A Sunday daily note! A rarity indeed. I’m not using my usual computer today, which means that I don’t have MarsEdit and thus this post does not sport any paragraph links. Let me know how little you care in the comments! 🙂


Following my wittering about online communities on Friday, I came across this post from David Durant⬈, which is very thoughtful and wise.


While catching up on David’s recent blogging, i also came across this post about GDS’s registers project⬈. It’s a really interesting read.


It’s a shame that David’s posts are on Medium – they are very good and deserve a wide audience.

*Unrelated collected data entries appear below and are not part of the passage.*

(* ===== verification/Manifest.v ===== *)
(** * Application manifests ([internal/manifest/manifest.go], [catalog.go])

    The catalogue's manifests: their data, the validation every manifest passes
    before it is used, the inventory of credentials shown to administrators,
    the resolution of a manifest and a release into a plan, parsing and the
    loading of the catalogue.

    [url.ParseRequestURI], the JSON decoder and the quoting of the [%q] verb
    are arguments.  Go [int]s are integers; every number is compared with
    constants only. *)

From S2P Require Import Prelude Protocol Coordinator NetIP ExposurePolicy Ingress.
From stdpp Require Import base strings list gmap.
From Stdlib Require Import ZArith Lia Ascii.

Open Scope Z_scope.

(** ** Guards and loops

    [refuse P with msg in k] is [if P { return fmt.Errorf(msg) }; k] and
    [ensure c in k] is [if err := c; err != nil { return err }; k].
    [range body s l] is [for _, x := range l { ... }] whose body updates a
    state [s] or returns an error. *)
Notation "'refuse' P 'with' msg 'in' k" := (if decide P then Err (ErrMsg msg) else k)
  (at level 200, P at level 100, msg at level 100, k at level 200) : kit_scope.
Notation "'ensure' c 'in' k" := (rbind c (fun _ => k))
  (at level 200, c at level 100, k at level 200) : kit_scope.

Fixpoint range {S A} (body : S -> A -> res S) (s : S) (l : list A) : res S :=
  match l with
  | [] => Ok s
  | x :: l => rbind (body s x) (fun s => range body s l)
  end.

Definition finish {A} (m : res A) : res unit := rbind m (fun _ => Ok tt).

(** [fmt.Errorf("component %s: %w", id, err)] *)
Definition in_component (id : string) {A} (m : res A) : res A :=
  match m with Ok a => Ok a | Err e => Err (ErrWrap ("component " +:+ id) e) end.

(** ** Versions and patterns *)
Definition SchemaVersion : Z := 1.
Definition MultiContainerSchemaVersion : Z := 2.
Definition HardwareSchemaVersion : Z := 3.
Definition ExternalStorageSchemaVersion : Z := 4.
Definition RuntimeIdentitySchemaVersion : Z := 5.
Definition BackupSchemaVersion : Z := 6.
Definition CatalogMetadataSchemaVersion : Z := 7.
Definition NetworkBindingSchemaVersion : Z := 8.
Definition IngressReadinessSchemaVersion : Z := 9.

Definition upper (c : N) : bool := ((65 <=? c) && (c <=? 90))%N.

(** [^<first><rest>{lo,hi}$] *)
Definition pattern (first rest : N -> bool) (lo hi : nat) (s : string) : bool :=
  match text s with
  | c :: cs => first c && bool_decide (lo <= length cs <= hi)%nat && forallb rest cs
  | [] => false
  end.

Definition id_char (c : N) : bool := lower c || is_digit c || (c =? 45)%N.
Definition idPattern : string -> bool := pattern lower id_char 1 31.
Definition logoPattern : string -> bool := pattern lower id_char 1 63.
Definition env_first (c : N) : bool := upper c || (c =? 95)%N.
Definition legacyEnvPattern : string -> bool :=
  pattern env_first (fun c => upper c || is_digit c || (c =? 95)%N) 0 63.
Definition v8EnvPattern : string -> bool :=
  pattern env_first (fun c => upper c || lower c || is_digit c || (c =? 95)%N) 0 63.

Definition digest_prefix : string := "sha256:".
Definition digestPattern (s : string) : bool :=
  bool_decide (take 7 (text s) = text digest_prefix) &&
  bool_decide (length (drop 7 (text s)) = 64%nat) && forallb is_hex (drop 7 (text s)).

(** [strings.ContainsAny(s, chars)] for ASCII [chars] *)
Definition ContainsAny (s : string) (chars : list N) : bool :=
  existsb (fun c => bool_decide (c ∈ chars)) (text s).

(** [strings.HasPrefix] and [strings.Contains] *)
Definition HasPrefix (s prefix : string) : bool := String.prefix prefix s.
Fixpoint Contains (s sub : string) : bool :=
  String.prefix sub s || match s with EmptyString => false | String _ s' => Contains s' sub end.

Definition CR : N := 13.
Definition LF : N := 10.
Definition TAB : N := 9.

(** ** Data *)
Record LifecycleNotice : Type := {
  mln_Install : string;
  mln_Stop : string;
  mln_Remove : string;
  mln_RequireAcknowledgement : bool
}.

Record ManifestConfiguration : Type := { mcp_Type : string; mcp_StorageID : string }.

Record Release : Type := {
  mrl_Version : string;
  mrl_Registry : string;
  mrl_Repository : string;
  mrl_Digest : string;
  mrl_Platform : string
}.

Record Storage : Type := {
  mst_ID : string;
  mst_ContainerPath : string;
  mst_Persistent : bool;
  mst_ReadOnly : bool;
  mst_SystemConfig : bool;
  mst_OwnerUID : Z;
  mst_OwnerGID : Z
}.

Record ManifestIdentity : Type := { mri_UID : Z; mri_GID : Z }.

Record ExternalStorage : Type := {
  mxs_ID : string;
  mxs_ContainerPath : string;
  mxs_Mode : string;
  mxs_Required : bool;
  mxs_Purpose : string
}.

Record BackupStorage : Type := {
  mbs_Component : string;
  mbs_ID : string;
  mbs_Disposition : string
}.

Record BackupPolicy : Type := { mbp_Strategy : string; mbp_Storage : list BackupStorage }.

Record CredentialPresentation : Type := {
  mcr_ID : string;
  mcr_Label : string;
  mcr_Username : string
}.

Record Env : Type := {
  mev_Name : string;
  mev_Value : string;
  mev_Secret : bool;
  mev_Generate : string;
  mev_Required : bool;
  mev_Credential : option CredentialPresentation
}.

Record PresentedCredential : Type := {
  mpc_ID : string;
  mpc_Label : string;
  mpc_Username : string;
  mpc_ComponentID : string;
  mpc_EnvironmentName : string
}.

Record IngressEligibility : Type := { ie_ExposureModes : list string; ie_External : bool }.

Record ReadinessCheck : Type := {
  mrc_Type : string;
  mrc_Path : string;
  mrc_ExpectedStatus : list Z;
  mrc_TimeoutSeconds : Z
}.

But I find the Medium reading experience diabolical these days.

I posted on Bluesky⬈ whether there might be a need for a multi-author blog, where occasional bloggers could publish posts, but on a platform that was open, and without all the guff that comes from Medium.

Technically it would be very simple, just a WordPress instance with a clean, clear theme on it. People could sign up and after a very brief vetting to ensure they are publicly spirited types, they could post to it whenever they felt the need. Could be like a training ground for new bloggers, who don’t quite want to take the leap of having a whole site dedicated to themselves.

I dunno, it’s an idea, I guess. Jukesie wasnt sure⬈, but I do wonder if it will help some folks, and most importantly, get others off Medium!


Vicky writes about the “lost practice of information architecture⬈”:

I increasingly see designers start designing complex websites or repeat-use services by going straight to high fidelity screens. To me, this suggests that they haven’t been told about the need to consider structure, and how to make tradeoffs on different tasks serving different user groups (to use an information architecture analogy, like designing a flow for a supermarket or shopping mall). I’ve also come to feel that if I can’t find a sitemap for an existing repeat use service it’s likely no one else thought about structure from a user’s perspective either.